The garden occupies just one boulevard plot. Neighboring rectangles sport the more common neglected urban roadside vegetation: spotty invasives, dandelions and butter-and-eggs, struggle with a few sprouts of grass to cover dry, sandy soil. Is the garden, with its collapsing grasses and tall, yellow asters, more beautiful than its neighbors? Confettied with litter, festooned with a spare tire left by a passerby, perhaps not – but this garden plays host to a captivating metamorphosis every spring.

For two years, science students at Creative Arts High School in the St. Paul ALC have planned and sweated this garden into existence.

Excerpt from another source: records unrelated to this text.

(** [DeliveryAccepted(...)] of a dictionary [accept_delivery] answers. *)
Definition delivery_accepted (accepted : json) : result DeliveryAccepted :=
  let flag k := match member k (Some accepted) with Some (JBool b) => Some b | _ => None end in
  let built :=
    i ← text_member accepted "delivery_id"; channel ← text_member accepted "channel";
    recipient ← text_member accepted "recipient"; provider ← text_member accepted "provider";
    status ← text_member accepted "status"; store ← text_member accepted "delivery_store";
    policy ← text_member accepted "delivery_policy"; persisted ← flag "persisted";
    payload_stored ← flag "payload_stored";
    retention ← (match member "retention_seconds" (Some accepted) with
                 | Some JNull => Some None | Some (JNum n) => Some (Some n) | _ => None end);
    if mem_str policy ["transient"; "tracked"; "reliable"]
    then Some (mkDeliveryAccepted i channel recipient provider status store policy persisted
                 payload_stored retention None (member "event" (Some accepted)))
    else None in
  match built with Some d => Ok d | None => Err ValidationError end.

Definition request_email_delivery (payload : EmailMessage) : M Notify DeliveryAccepted :=
  accepted ← accept_delivery "email" (em_to payload) (email_dump payload) None;
  lift (delivery_accepted accepted).
Definition request_slack_delivery (payload : SlackMessage) : M Notify DeliveryAccepted :=
  accepted ← accept_delivery "slack" (sm_channel payload) (slack_dump payload) None;
  lift (delivery_accepted accepted).
(** contracts/whatsapp_events.py *)
Definition build_whatsapp_message_requested (to body : string) (media : option json) : M Notify json :=
  i ← notify_uuid;
  mret (JObj [("event_id", JStr (uuid_str i));
              ("event_type", JStr "notification.whatsapp_message_requested");
              ("topic", JStr NOTIFICATION_WHATSAPP_TOPIC); ("version", JNum 1);
              ("payload", JObj [("to", JStr to); ("body", JStr body);
                                ("media", from_option id JNull media)])]).
Definition request_whatsapp_delivery (payload : WhatsAppMessage) : M Notify DeliveryAccepted :=
  accepted ← accept_delivery "whatsapp" (wm_to payload) (whatsapp_dump payload) None;
  accepted ← (if NOTIFICATION_KAFKA_ENABLED
              then event ← build_whatsapp_message_requested (wm_to payload) (wm_body payload) (wm_media payload);
                   mret (jset accepted "event" event)
              else mret accepted);
  lift (delivery_accepted accepted).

The garden began as a 2004 Earth Day brainstorm in which environmental science students envisioned a nexus of hardy, native flora that could educate our school community about prairie plants and chemical-free gardening. These students spent two days manually removing weeds, and planted two plots with over 20 species of Minnesota native grasses and forbs. Mulch donated by a local tree-trimming company helped keep down weeds and regulate moisture levels. The garden looked great for a few months, but summer vacation, foot traffic, and snow plows took their toll: by snowmelt, the two plots were flat, brown footpaths. By spring of 2005, the garden had slipped into oblivion. Its only notoriety was its startling ability to provoke derisive comments from visitors and administrators. I began to listen to the whispers that perhaps, even though last year’s students really loved planting rattlesnake master and blazing star, we should recognize the cause as lost and mow under the ugly remnants of their work.

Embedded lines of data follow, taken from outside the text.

(** ** The service over time: notifications, and anything that leaves the events of
    messages and the claims alone *)
Inductive webhook_step : relation Notify :=
| step_notification raw_body signature s :
    webhook_step s (receive_meta_whatsapp_webhook raw_body signature s).2
| step_other s s' : same_messages s s' → webhook_step s s'.
Lemma notification_step raw_body signature s r s' :
  receive_meta_whatsapp_webhook raw_body signature s = (r, s') → claims_match s →
  claims_match s' ∧ grows s s' ∧
  (r = Ok "accepted" → ∃ payload, webhook_notification raw_body signature = Ok payload ∧
     ∀ received, In received (inbound_messages payload) → deliverable received →
       wm_id received.1.2 ∈ received_ids s').
Proof.
  intros Hr Hs. unfold receive_meta_whatsapp_webhook in Hr.
  destruct (webhook_notification raw_body signature) as [payload|e] eqn:E.
  - rewrite (bind_step_ok (lift (Ok payload)) _ s payload s eq_refl) in Hr.
    apply notification_run in Hr as (Hs' & Hg & Hin); [|done]. split_and!; [done..|]. intros Hok.
    exists payload. split; [done|]. by apply Hin.
  - injection Hr as <- <-. by split_and!.
Qed.
Lemma webhook_steps s s' : rtc webhook_step s s' → claims_match s → claims_match s' ∧ grows s s'.
Proof.
  induction 1 as [s|s1 s2 s3 Hstep _ IH]; intros Hs; [done|].
  assert (H2 : claims_match s2 ∧ grows s1 s2).
  { destruct Hstep as [raw sig s|s s' Hq]; [|split; [by eapply claims_messages|apply Hq]].
    destruct (receive_meta_whatsapp_webhook raw sig s) as [r s'] eqn:E.
    by apply notification_step in E as (? & ? & _). }
  destruct H2 as [H2 G2]. destruct (IH H2) as [H3 G3]. split; [done|]. by etrans.
Qed.

(** Where the broker confirms what it stores, none is announced twice. *)
Lemma announced_once s :
  (∀ sent event, kafka_sends sent event ≠ Unacknowledged) → claims_match s → NoDup (received_ids s).
Proof.
  intros Hconf [_ Ha]. unfold received_ids.
  assert (Hall : ∀ l1 e l2 i, Notify.published s = l1 ++ e :: l2 → announced e.2 = Some i →
                 i ∉ announcements l2).
  { intros l1 e l2 i E He. destruct (Ha l1 e l2 i E He) as [?%Hconf|[_ ?]]; done. }
  clear Ha. revert Hall. induction (Notify.published s) as [|e l IH]; intros Hall; [constructor|].
  assert (Hl : NoDup (announcements l)).
  { apply IH. intros l1 e' l2 i -> . by apply (Hall (e :: l1)). }
  unfold announcements. cbn. destruct (announced e.2) as [i|] eqn:E; [|exact Hl].
  constructor; [|exact Hl]. by apply (Hall [] e l i).
Qed.
(* ===== verification/Users.v ===== *)
(** * Users (user_router.py, session_guard.py, service_tokens.py)

    The endpoints core_api calls with its service key - resolving a user,
    matching and summarising an identity document, inviting a member - and the
    ones a signed-in user calls.  An endpoint takes the headers or the session
    its dependencies read. *)

From S2P Require Import Prelude.
From S2P Require Import PyText.
From S2P Require Import Http.
From S2P Require Import Json.
From S2P Require Import Orm.
From S2P Require Import Localization.
From S2P Require Import Identity.
From S2P Require Import Redis.
From S2P Require Import AuthDb.
From S2P Require Import EmailTemplates.
From S2P Require Import Accounts.
From S2P Require Import Sessions.

Local Open Scope Z_scope.

(** ** Payloads and answers (user_schema.py) *)
Record InternalIdentityMatch := mkIdentityMatch {
  match_email : string; match_identifier_type : string; match_identifier : string
}.
Record InternalUserResolve := mkUserResolve { resolved_user_id : N; resolved_email : string }.
Record UserRead := mkUserRead {
  read_id : N; read_name : string; read_email : string; read_role : string;
  read_is_active : bool; read_preferred_locale : string
}.
Record UserIdentifierRead := mkIdentifierRead {
  read_identifier_id : N; read_issuing_country : string; read_identifier_type : string;
  read_masked_display : string; read_verification_status : string
}.
Record UserIdentitySummary := mkIdentitySummary {
  summary_type : option string; summary_country : option string; summary_masked : option string
}.

(** [any(f(x) for x in l)], stopping at the first that holds. *)
Fixpoint any_of {A} (f : A → result bool) (l : list A) : result bool :=
  match l with
  | [] => Ok false
  | x :: xs => b ← f x; if b : bool then Ok true else any_of f xs
  end.

Section users.
Context `{AuthEnv} `{MailAssets}.

(** The guard of the internal endpoints. *)
Definition authenticate_service (x_rubrica_service x_rubrica_service_key : option string)
    : M Auth unit :=
  let refused := HTTPException 403 "Service authentication failed" in
  raise_if (negb (bool_decide (x_rubrica_service = Some "core_api"))) refused;;
  raise_if (negb (nonempty (CORE_INTERNAL_SERVICE_KEY settings))) refused;;
  valid ← lift (verify_service_token (from_option id "" x_rubrica_service_key)
                  (CORE_INTERNAL_SERVICE_KEY settings));
  raise_if (negb valid) refused.

Definition internal_member_invite (payload : InternalMemberInvitation)
    (service key : option string) : M Auth InternalMemberInvitationResult :=
  authenticate_service service key;;
  try_catch (invite_member payload) (λ e, match e with
    | IntegrityError =>
        raise (HTTPException 409 "E-mail or identity document is already registered")
    | AccountConflictError => raise (HTTPException 503 "")
    | AccountEmailDeliveryError message => raise (HTTPException 503 message)
    | _ => raise e
    end).

Definition internal_user_resolve (email : string) (service key : option string)
    : M Auth InternalUserResolve :=
  authenticate_service service key;;
  let normalized := lower (strip email) in
  read_session (
    user ← scalar (λ u, String.eqb (User.email u) normalized &&
                        negb (present (User.deleted_at u)) && User.is_active u);
    user ← some_or user (HTTPException 404 "User not found");
    mret (mkUserResolve (User.id user) (User.email user))).

(** Identifiers joined with their user. *)
Definition of_user (email : string) (i : Identifier.UserIdentifierEntity) (u : User.UserEntity)
    : bool :=
  N.eqb (User.id u) (Identifier.user_id i) && String.eqb (User.email u) (lower (strip email)) &&
  negb (present (User.deleted_at u)) && negb (present (Identifier.deleted_at i)).
Definition identifiers_of (le : Identifier.UserIdentifierEntity → Identifier.UserIdentifierEntity → bool)
    (P : Identifier.UserIdentifierEntity → bool) (email : string)
    : M Auth (list Identifier.UserIdentifierEntity) :=
  rows ← joined (R' := User.UserEntity) (λ a b, le a.1 b.1) (λ i u, of_user email i u && P i);
  mret (map fst rows).

Definition internal_identity_match (payload : InternalIdentityMatch)
    (service key : option string) : M Auth bool :=
  authenticate_service service key;;
  if negb (mem_str (match_identifier_type payload) ["BR_CPF"; "BR_CNPJ"]) then mret false
  else
    match validate (match_identifier_type payload) (match_identifier payload) with
    | Err _ => mret false
    | Ok normalized =>
        let digest := hmac_sha256_hex (AUTH_IDENTITY_HMAC_KEY settings) normalized in
        read_session (
          identifiers ← identifiers_of (λ _ _, true) (λ i,
            String.eqb (Identifier.identifier_type i) (match_identifier_type payload) &&
            String.eqb (Identifier.issuing_country i) "BR") (match_email payload);
          lift (any_of (λ i, compare_digest (Identifier.lookup_hmac i) (Some digest)) identifiers))
    end.

Definition by_creation (a b : Identifier.UserIdentifierEntity) : bool :=
  Identifier.created_at a <=? Identifier.created_at b.

Definition identity_summary (email : string) (service key : option string)
    : M Auth UserIdentitySummary :=
  authenticate_service service key;;
  read_session (
    identifiers ← identifiers_of by_creation (λ _, true) email;
    mret (match identifiers with
          | [] => mkIdentitySummary None None None
          | i :: _ => mkIdentitySummary (Some (Identifier.identifier_type i))
                        (Some (Identifier.issuing_country i)) (Some (Identifier.masked_display i))
          end)).

(** ** Dependencies of the endpoints of a signed-in user *)
Definition authentication_required : exn := HTTPException 401 "Authentication required".

Definition authenticated_session (access_token : string) : M Auth SessionRead :=
  session ← current_session access_token;
  some_or session authentication_required.

(** Endpoints that were removed answer 410 to a session. *)
Definition list_signers (access_token : string) : M Auth (list UserRead) :=
  authenticated_session access_token;;
  raise (HTTPException 410 "Global signer discovery was removed; invite a signer by e-mail").
Definition create_user (access_token : string) : M Auth UserRead :=
  authenticated_session access_token;;
  raise (HTTPException 410 "Direct global user creation was removed; invite a signer by e-mail").

Definition mfa_session (access_token : string) : M Auth SessionRead :=
  session ← authenticated_session access_token;
  context ← ui_context access_token;
  match context with
  | Some c =>
      raise_if (ui_mfa_setup_required c)
        (HTTPException 403 "Configure MFA before accessing Rubrica");;
      mret session
  | None => raise (HTTPException 403 "Configure MFA before accessing Rubrica")
  end.

(** [name or email] *)
Definition display_name (u : User.UserEntity) : string :=
  match User.name u with Some n => if nonempty n then n else User.email u | None => User.email u end.

Definition update_my_preferences (preferred_locale access_token : string) : M Auth UserRead :=
  session ← mfa_session access_token;
  transaction (
    item ← scalar (λ u, String.eqb (User.email u) (sr_subject session));
    item ← some_or item authentication_required;
    context ← context_for_user (User.id item);
    let role := from_option id "signature_signer"
                  (List.find (starts_with "signature_") context.1) in
    assign (User.id item) (λ u, u <| User.preferred_locale := preferred_locale |>);;
    flush;;
    raise_if (negb (mem_str role (map fst ROLE_PERMISSIONS)))
      (ValueError "role must be one of the known roles");;
    mret (mkUserRead (User.id item) (display_name item) (User.email item) role
            (User.is_active item) preferred_locale)).

Definition list_my_identifiers (access_token : string) : M Auth (list UserIdentifierRead) :=
  session ← mfa_session access_token;
  read_session (
    user ← scalar (λ u, String.eqb (User.email u) (sr_subject session) &&
                        negb (present (User.deleted_at u)));
    user ← some_or user authentication_required;
    identifiers ← scalars_ordered by_creation (λ i,
      N.eqb (Identifier.user_id i) (User.id user) && negb (present (Identifier.deleted_at i)));
    mret (map (λ i, mkIdentifierRead (Identifier.id i) (Identifier.issuing_country i)
                      (Identifier.identifier_type i) (Identifier.masked_display i)
                      (Identifier.verification_status i)) identifiers)).

(** ** The MFA endpoints (mfa_router.py): a rate limit before the service *)
Definition _enforce_rate_limit (subject operation : string) (limit : Z) : M Auth unit :=
  allowed ← allow_mfa_operation subject operation limit 300;
  raise_if (negb allowed) (HTTPException 429 "Too many MFA attempts. Try again later").

Definition as_unprocessable {A} (m : M Auth A) : M Auth A :=
  try_catch m (λ e, match e with
                    | MfaError message => raise (HTTPException 422 message)
                    | _ => raise e
                    end).

Definition mfa_status (access_token : string) : M Auth (bool * bool * bool * Z) :=
  session ← authenticated_session access_token;
  Mfa.status (sr_subject session).
Definition setup_mfa (access_token : string) : M Auth (string * string) :=
  session ← authenticated_session access_token;
  _enforce_rate_limit (sr_subject session) "setup" 5;;
  Mfa.setup (sr_subject session).
Definition confirm_mfa (code access_token : string) : M Auth (list string) :=
  session ← authenticated_session access_token;
  _enforce_rate_limit (sr_subject session) "confirm" 10;;
  as_unprocessable (Mfa.confirm (sr_subject session) code).
Definition disable_mfa (password code access_token : string) : M Auth unit :=
  session ← authenticated_session access_token;
  _enforce_rate_limit (sr_subject session) "disable" 5;;
  as_unprocessable (Mfa.disable (sr_subject session) password code).
Definition recovery_codes (password code access_token : string) : M Auth (list string) :=
  session ← authenticated_session access_token;
  _enforce_rate_limit (sr_subject session) "recovery-codes" 5;;
  as_unprocessable (Mfa.regenerate_recovery_codes (sr_subject session) password code).
End users.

But then one class of students elected to make the garden’s revival their end-of-year project. They fanagled donations of river rock to border the garden, held a bake sale to buy edging, and labored to haul new layers of the year-old mulch (now spotted with interesting fungal and invertebrate populations) to blanket the plants’ roots. Because there was no money to buy new plants, the students chose to fill out the empty spaces left by dead plants by concentrating the survivors of both plots into a single plot. After hand-digging dozens of transplants, they hand-painted signs to hang from the garden’s trees. Pretty soon, the patch of salty, sandy land was garnering praise instead of condemnation. Folks stopped talking about mowing it under. And in early June, with a small group of dedicated student gardeners crouching among newly flowering golden Alexanders, the garden took on the glow of a well-cared-for place.

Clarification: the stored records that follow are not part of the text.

(* ===== verification/SessionSteps.v ===== *)
(** * Each session operation advances the store

    Opening a session, rotating its tokens and revoking it are several commands;
    as a whole each of them keeps the invariant and evolves the sessions. *)

From S2P Require Import Prelude.
From S2P Require Import PyText.
From S2P Require Import DateTime.
From S2P Require Import Orm.
From S2P Require Import Redis.
From S2P Require Import AuthDb.
From S2P Require Import Mfa.
From S2P Require Import Sessions.
From S2P Require Import SessionFacts.

Local Open Scope Z_scope.
#[local] Opaque uuid_str.

(** ** Adding to a set that expires *)
Section sets.
Context {V : Type}.
Implicit Types db : keyspace V.

Definition members now k db : gset string :=
  match find_key now k db with Some (Entry (RSet ms) _) => ms | _ => ∅ end.

Lemma deadline_later now ttl : 0 < ttl → now < deadline now ttl.
Proof. unfold deadline, DateTimeService.add_seconds, second. lia. Qed.
Lemma not_expired now t (v : rvalue V) : now < t → expired now (Entry v (Some t)) = false.
Proof. intros Ht. apply Z.leb_gt. exact Ht. Qed.

Lemma sadd_expire now k m ttl db :
  0 < ttl → (∀ e, find_key now k db = Some e → ∃ ms, value e = RSet ms) →
  (SADD now k m;; EXPIRE now k ttl) db =
    (Ok tt, <[k := Entry (RSet ({[m]} ∪ members now k db)) (Some (deadline now ttl))]> db).
Proof.
  intros Ht Hset. unfold SADD, EXPIRE, modify, members, mbind, M_bind.
  destruct (find_key now k db) as [e|] eqn:E.
  - destruct (Hset e eq_refl) as (ms & Hv). destruct e as [v t]. simpl in Hv. subst v.
    pose proof E as [_ Hx]%find_key_some. cbv beta iota.
    rewrite find_key_insert. unfold expired in *. simpl in *. rewrite Hx.
    destruct (Z.leb_spec ttl 0); [lia|]. by rewrite insert_insert_eq.
  - cbv beta iota. rewrite find_key_insert. simpl.
    destruct (Z.leb_spec ttl 0); [lia|]. rewrite insert_insert_eq.
    by replace ({[m]} ∪ ∅ : gset string) with ({[m]} : gset string) by set_solver.
Qed.
End sets.
(** C36: Ten refused logins for an address in a row lock it: once ten have happened
    since an instant at which none was counted, with no other login for the
    address between them (any other call may come between; a login that succeeds
    would start the count again), every further login for the address that
    answers refuses, with the right password too, whatever is called after the
    tenth, until five minutes after that instant. *)
Theorem refused_logins_lock_the_address s s1 s2 n p r s3 :
  auth_inv s → found s attempts_key = None →
  counted_runs refused_login not_for_address n s s1 → (10 ≤ n)%nat →
  auth_runs s1 s2 → Auth.clock s2 < deadline (Auth.clock s) 300 →
  address_of p = address → login p s2 ≠ (Ok (Some r), s3).
Proof.
  intros Hi Hf Hn Hle Hr Hlt Hp Hrun.
  assert (HJ0 : counted_since (Auth.clock s) 0 s) by (intros _; split; [done|by left]).
  pose proof (counted_since_runs _ 0 _ _ _ Hn Hi HJ0) as HJ1. rewrite Nat.add_0_l in HJ1.
  destruct (runs_advance _ _ (counted_auth_runs _ _ _ _ _ Hn) Hi) as [Hi1 _].
  apply (counted_since_weaken _ _ 10) in HJ1; [|lia].
  apply (locked_stays _ _ _ Hr) in HJ1; [|done].
  destruct (locked_run _ 10 p s2 HJ1) as [[s' E]|[e E]]; congruence || done || lia.
Qed.
End lockout.

(** ** Guesses of a second factor *)
Section tickets.
Context `{AuthEnv} `{!AuthLaws} `{MailAssets} (ticket : string).
Implicit Types s : Auth.

Definition challenge : string := _token_key "mfa" ticket.
Definition guesses : string := _token_key "mfa-attempts" ticket.

Definition guess (op : auth_operation) s : Prop := ∃ code, op = CompleteMfaChallenge ticket code.
Definition no_guess (op : auth_operation) : Prop := ∀ code, op ≠ CompleteMfaChallenge ticket code.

This winter, when the big bluestem slowly fades from purple to pale gray, this miniscule evidence of native beauty may well sink back into the tide of ugly urbanity that currently laps at its shores. Maybe next spring a new group of students will add their brains and toil to what is now becoming a student-driven legacy, a growing proof of the simple truth that students, just like all other human beings, can induce incredible transformation when they are able to create ownership over their work and have the freedom to manifest their ideas.